A slab on soft clay without proper subgrade treatment will crack in under two years. We prevent that.
Method and coverage
We recently designed a rigid pavement for a logistics center near the Sunnyvale Municipal Airport. The soil profile there — 8 feet of stiff clay over dense sand — required careful joint spacing and load transfer analysis. For heavy truck traffic, we used 28-day flexural strength of 650 psi and tied contraction joints every 15 feet. To validate the subgrade modulus, we performed plate load tests and correlated results with ensayo Proctor compaction control. Our team follows the AASHTO 1993 Guide with the 1998 supplement for mechanistic-empirical design. We also integrate Caltrans Highway Design Manual criteria for state-funded projects. Key steps we take:
Technical reference image — Sunnyvale
Regional considerations
Sunnyvale sits at an elevation of 130 feet above sea level, but groundwater can be as shallow as 4 feet in the low-lying areas near the Bay. High water tables reduce subgrade support and cause pumping of fine material under joints. Additionally, the region's seismic hazard — peak ground acceleration of 0.6 g per USGS — means rigid pavement must withstand lateral spreading and differential settlement. Ignoring these factors leads to faulted joints, slab corner breaks, and premature failure. Our rigid pavement design incorporates drainage layers, tied concrete shoulders, and seismic joint reinforcement to mitigate these risks.

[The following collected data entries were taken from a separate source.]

(** [m[key]] for an element of a member array.  A nested member array
    exposes its [uuid] tag and its [length]; its index keys and the
    properties inherited from the array prototype are not modelled. *)
Definition memberProp (s : Engine) (m : member) (key : string) : result propval :=
  match m with
  | MNative h => n ← derefNative s h; Ok (nativeProp n key)
  | MArray u =>
      if decide (key = "uuid") then Ok (PStr u)
      else if decide (key = "length") then
        match nodeStore s !! u with
        | Some w =>
            match nativeNode w with
            | Members ms => Ok (PNum (Z.of_nat (length ms)))
            | Leaf _ => Ok PUndefined
            end
        | None => Ok PUndefined
        end
      else Ok PUndefined
  end.

Definition isModulator (this : AudioNode) (s : Engine) : result bool :=
  match macroContainerUUID this with
  | Some c =>
      container ← derefNode s c;
      match modulatesOf container with
      | Some _ => Ok true
      | None => Ok (bool_decide (is_Some (modulatesOf this)))
      end
  | None => Ok (bool_decide (is_Some (modulatesOf this)))
  end.

Definition isModulatorType (this : AudioNode) (s : Engine) : result string :=
  m ← isModulator this s;
  if (m : bool) then
    match macroContainerUUID this with
    | Some c =>
        container ← derefNode s c;
        match modulatesOf container with
        | Some p => Ok p
        | None => Ok (default "" (modulatesOf this))
        end
    | None => Ok (default "" (modulatesOf this))
    end
  else Ok "".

We drill borings, collect undisturbed samples, and run lab tests (CBR, resilient modulus, Atterberg limits) to characterize the subgrade. Our reports include a recommended design modulus for Sunnyvale soils.
02
Structural Pavement Design
We compute slab thickness, joint spacing, dowel bar sizing, and reinforcement steel. Output includes plan sheets, joint layout, and construction specifications tailored to local aggregate availability.
03
Seismic & Drainage Analysis
We evaluate liquefaction potential under the pavement, design subgrade drainage systems, and specify tied shoulders to resist lateral loads. Deliverables include a drainage report and seismic hazard memo.
Standards that apply
AASHTO 1993 Guide for Design of Pavement Structures (1998 supplement), Caltrans Highway Design Manual (Chapter 630), ASTM D1883 (CBR), AASHTO T97 (flexural strength), ACI 325.14R (joint spacing for concrete pavements), ASCE 7-22 (seismic load criteria for pavements)
Frequently asked questions
What is the typical slab thickness for rigid pavement in Sunnyvale?
For residential streets with light traffic, we typically design 6-inch slabs. For industrial or truck routes, thickness ranges from 8 to 12 inches depending on subgrade CBR and traffic volume. Our designs always meet Caltrans standards.
How does high groundwater affect rigid pavement design?
Shallow groundwater reduces the effective subgrade modulus and can cause pumping of fines under joints. We mitigate this by specifying a 6-inch granular drainage layer, edge drains, and a 4-inch separation geotextile to prevent subgrade erosion.
Do you account for seismic loading in pavement design?
Yes. For Sunnyvale, we evaluate liquefaction potential using CPT or SPT data and apply ASCE 7-22 site class factors. We then design joints with seismic ties and specify dowels that allow horizontal movement without losing load transfer.
What is the cost range for a rigid pavement design study?
A full design study including soil investigation, lab testing, and structural design typically ranges between US$1,920 and US$6,770. The final cost depends on project size, number of borings, and required testing scope.